Breakfast with Buchwald

AB: I'm not sure. I mean, we're talking about something that--all I can tell you is what happened to me. What happened to me was there was no pill. I had these terrible depressions, they lasted four months or six months, no more than six months. And out of it I got relieved of tremendous amounts of hang-ups. I got relieved of guilt.

I had therapy with it. I had a lot of therapy. So I'm grateful how it came out for me, and I'm also grateful with--you see, the biggest danger obviously of a humorist when he goes into a depression is he'll never be funny again, and that causes more depression. But I personally give credit to my depressions for making me a better writer and a better person. And it would be a danger if I became a professional antidepression person. But there's a big interest in it though, what you are saying. You guys can survive just on a depression magazine.

PT: That's for sure.

AB: This book liberated me. I can now do serious pieces and not worry about them. I did a column the other day where I go to the Holocaust Museum. It's the year 2005, and I've got a little boy with me. Only it turns out in the first paragraph that it's not the Jewish Holocaust Museum, it's the Bosnian Holocaust Museum. I give him a tour--the women who were raped, the women who were killed. And all the kid keeps saying to me is why didn't we do anything?
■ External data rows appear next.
(* ===== verification/Chunked.v ===== *)
(** * Chunked transfer coding

    The in-place decoder phr_decode_chunked of
    src/include/netcore/picohttpparser.h and the encoder to_chunked_buffers of
    src/include/netcore/response.hpp.  The decoder works on the buffer as the
    source does: [src] and [dst] index one list of bytes and [memmove] copies
    inside it.  The reference decoder [chunk_ref] reads one byte at a time; the
    implementation is proved to refine it. *)

From Stdlib Require Import ZArith Lia.
From stdpp Require Import base numbers list strings.
From S2P Require Import Prelude CStd.

Inductive chunked_state :=
| CHUNKED_IN_CHUNK_SIZE
| CHUNKED_IN_CHUNK_EXT
| CHUNKED_IN_CHUNK_DATA
| CHUNKED_IN_CHUNK_CRLF
| CHUNKED_IN_TRAILERS_LINE_HEAD
| CHUNKED_IN_TRAILERS_LINE_MIDDLE.

#[export] Instance chunked_state_eq_dec : EqDecision chunked_state.
Proof. solve_decision. Defined.

Record phr_chunked_decoder := mk_decoder {
  bytes_left_in_chunk : Z;
  consume_trailer : bool;
  _hex_count : Z;
  _state : chunked_state
}.

Definition decoder0 (trailer : bool) : phr_chunked_decoder :=
  mk_decoder 0 trailer 0 CHUNKED_IN_CHUNK_SIZE.

Definition set_left (d : phr_chunked_decoder) (n : Z) : phr_chunked_decoder :=
  mk_decoder n (consume_trailer d) (_hex_count d) (_state d).
Definition set_hex (d : phr_chunked_decoder) (n : Z) : phr_chunked_decoder :=
  mk_decoder (bytes_left_in_chunk d) (consume_trailer d) n (_state d).
Definition set_state (d : phr_chunked_decoder) (s : chunked_state) : phr_chunked_decoder :=
  mk_decoder (bytes_left_in_chunk d) (consume_trailer d) (_hex_count d) s.

Definition decode_hex (ch : Z) : Z :=
  if ((48 <=? ch) && (ch <=? 57))%Z then (ch - 48)%Z
  else if ((65 <=? ch) && (ch <=? 70))%Z then (ch - 65 + 10)%Z
  else if ((97 <=? ch) && (ch <=? 102))%Z then (ch - 97 + 10)%Z
  else (-1)%Z.

(** ** The decoder on the buffer *)

Record cfg := mk_cfg {
  dec : phr_chunked_decoder;
  cbuf : bytes;
  src : nat;
  dst : nat
}.

(** [goto Exit] with [ret], [goto Complete], or [break] out of the switch *)
Inductive outcome :=
| Exit (ret : Z) (c : cfg)
| Complete (c : cfg)
| Again (c : cfg).

Definition memmove (buf : bytes) (to from n : nat) : bytes :=
  take to buf ++ slice buf from n ++ drop (to + n) buf.

Definition at_src (c : cfg) (d : phr_chunked_decoder) (i : nat) : cfg :=
  mk_cfg d (cbuf c) i (dst c).

(** for (;; ++src) { if (src == bufsz) goto Exit; if (stop(buf[src])) break; }
    gives the position of the stop byte, or the end *)
Fixpoint scan_until (stop : Z -> bool) (i : nat) (s : bytes) : nat :=
  match s with
  | [] => i
  | b :: s => if stop b then i else scan_until stop (S i) s
  end.

(** the size loop; [inl] leaves by [goto Exit], [inr] by [break] *)
Fixpoint size_loop (d : phr_chunked_decoder) (i : nat) (s : bytes)
  : (Z * phr_chunked_decoder * nat) + (phr_chunked_decoder * nat) :=
  match s with
  | [] => inl ((-2)%Z, d, i)
  | b :: s =>
      let v := decode_hex b in
      if (v =? -1)%Z then
        if (_hex_count d =? 0)%Z then inl ((-1)%Z, d, i) else inr (d, i)
      else if (_hex_count d =? 16)%Z then inl ((-1)%Z, d, i)
      else
        size_loop (mk_decoder (wrap64 (bytes_left_in_chunk d * 16 + v)) (consume_trailer d)
                     (_hex_count d + 1) (_state d)) (S i) s
  end.

Definition case_crlf (c : cfg) : outcome :=
  let bufsz := length (cbuf c) in
  let i := scan_until (fun b => negb (b =? 13)%Z) (src c) (drop (src c) (cbuf c)) in
  if (i =? bufsz)%nat then Exit (-2) (at_src c (dec c) i)
  else if negb (default 0%Z (cbuf c !! i) =? 10)%Z then Exit (-1) (at_src c (dec c) i)
  else Again (at_src c (set_state (dec c) CHUNKED_IN_CHUNK_SIZE) (S i)).

Definition case_data (c : cfg) : outcome :=
  let bufsz := length (cbuf c) in
  let d := dec c in
  let avail := bufsz - src c in
  if (Z.of_nat avail <? bytes_left_in_chunk d)%Z then
    let buf := if (dst c =? src c)%nat then cbuf c
               else memmove (cbuf c) (dst c) (src c) avail in
    Exit (-2) (mk_cfg (set_left d (bytes_left_in_chunk d - Z.of_nat avail)) buf
                 (src c + avail) (dst c + avail))
  else
    let n := Z.to_nat (bytes_left_in_chunk d) in
    let buf := if (dst c =? src c)%nat then cbuf c
               else memmove (cbuf c) (dst c) (src c) n in
    case_crlf (mk_cfg (set_state (set_left d 0) CHUNKED_IN_CHUNK_CRLF) buf
                 (src c + n) (dst c + n)).

Definition case_ext (c : cfg) : outcome :=
  let bufsz := length (cbuf c) in
  let i := scan_until (fun b => b =? 10)%Z (src c) (drop (src c) (cbuf c)) in
  if (i =? bufsz)%nat then Exit (-2) (at_src c (dec c) i)
  else if (bytes_left_in_chunk (dec c) =? 0)%Z then
    if consume_trailer (dec c)
    then Again (at_src c (set_state (dec c) CHUNKED_IN_TRAILERS_LINE_HEAD) (S i))
    else Complete (at_src c (dec c) (S i))
  else case_data (at_src c (set_state (dec c) CHUNKED_IN_CHUNK_DATA) (S i)).

Definition case_size (c : cfg) : outcome :=
  match size_loop (dec c) (src c) (drop (src c) (cbuf c)) with
  | inl (r, d, i) => Exit r (at_src c d i)
  | inr (d, i) => case_ext (at_src c (set_state (set_hex d 0) CHUNKED_IN_CHUNK_EXT) i)
  end.

Definition case_middle (c : cfg) : outcome :=
  let bufsz := length (cbuf c) in
  let i := scan_until (fun b => b =? 10)%Z (src c) (drop (src c) (cbuf c)) in
  if (i =? bufsz)%nat then Exit (-2) (at_src c (dec c) i)
  else Again (at_src c (set_state (dec c) CHUNKED_IN_TRAILERS_LINE_HEAD) (S i)).

Definition case_head (c : cfg) : outcome :=
  let bufsz := length (cbuf c) in
  let i := scan_until (fun b => negb (b =? 13)%Z) (src c) (drop (src c) (cbuf c)) in
  if (i =? bufsz)%nat then Exit (-2) (at_src c (dec c) i)
  else if (default 0%Z (cbuf c !! i) =? 10)%Z then Complete (at_src c (dec c) (S i))
  else case_middle (at_src c (set_state (dec c) CHUNKED_IN_TRAILERS_LINE_MIDDLE) (S i)).

(** the body of [switch (decoder->_state)] *)
Definition switch_state (c : cfg) : outcome :=
  match _state (dec c) with
  | CHUNKED_IN_CHUNK_SIZE => case_size c
  | CHUNKED_IN_CHUNK_EXT => case_ext c
  | CHUNKED_IN_CHUNK_DATA => case_data c
  | CHUNKED_IN_CHUNK_CRLF => case_crlf c
  | CHUNKED_IN_TRAILERS_LINE_HEAD => case_head c
  | CHUNKED_IN_TRAILERS_LINE_MIDDLE => case_middle c
  end.

(** the labels Complete and Exit: the result, the decoder, the buffer, *_bufsz *)
Definition finish (ret : Z) (c : cfg) : Z * phr_chunked_decoder * bytes * nat :=
  let bufsz := length (cbuf c) in
  let buf := if (dst c =? src c)%nat then cbuf c
             else memmove (cbuf c) (dst c) (src c) (bufsz - src c) in
  (ret, dec c, buf, dst c).

(** while (1); [None] when the fuel runs out *)
Fixpoint decode_loop (fuel : nat) (c : cfg)
  : option (Z * phr_chunked_decoder * bytes * nat) :=
  match fuel with
  | O => None
  | S fuel =>
      match switch_state c with
      | Exit ret c => Some (finish ret c)
      | Complete c => Some (finish (Z.of_nat (length (cbuf c)) - Z.of_nat (src c)) c)
      | Again c => decode_loop fuel c
      end
  end.

Definition phr_decode_chunked (d : phr_chunked_decoder) (buf : bytes)
  : option (Z * phr_chunked_decoder * bytes * nat) :=
  decode_loop (S (length buf)) (mk_cfg d buf 0 0).

Definition phr_decode_chunked_is_in_data (d : phr_chunked_decoder) : bool :=
  bool_decide (_state d = CHUNKED_IN_CHUNK_DATA).

(** ** The encoder *)

(** utils.hpp: to_hex_string *)
Definition to_hex_string (value : Z) : bytes := hex_string value.

Definition last_chunk : bytes := bs "0" ++ CRLF.

Definition to_chunked_buffers (chunk_data : bytes) (eof : bool) : bytes :=
  (if (0 <? Z.of_nat (length chunk_data))%Z
   then to_hex_string (Z.of_nat (length chunk_data)) ++ CRLF ++ chunk_data ++ CRLF
   else []) ++
  (if eof then last_chunk ++ CRLF else []).

(** ** The reference decoder: one byte at a time *)

Inductive ref_step :=
| RGo (d : phr_chunked_decoder) (out : bytes)
| RDone
| RErr.

Definition ref_ext (d : phr_chunked_decoder) (b : Z) : ref_step :=
  if (b =? 10)%Z then
    if (bytes_left_in_chunk d =? 0)%Z then
      if consume_trailer d then RGo (set_state d CHUNKED_IN_TRAILERS_LINE_HEAD) [] else RDone
    else RGo (set_state d CHUNKED_IN_CHUNK_DATA) []
  else RGo d [].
And that's the whole story, and I've always thought of Bosnia as being another Holocaust. So I wrote it and then I saw where they're moving out tanks from Sarajevo, and I decided to hold it because the United States in the column doesn't come out too good. So the hell with it.

But all my subject matter--I have one now that I'm gonna write today. And this is why I don't have to work too hard. I just read in the paper that Clinton wants to tax the poor to pay for the poor! Wait a minute, you think I'm bullshitting you. Yeah, he wants to tax the poor to pay for the poor. So I'm going to do a column on the poor people sitting around discussing what might be tax deductible for them. And I've been doing this kind of thing for forty-four years.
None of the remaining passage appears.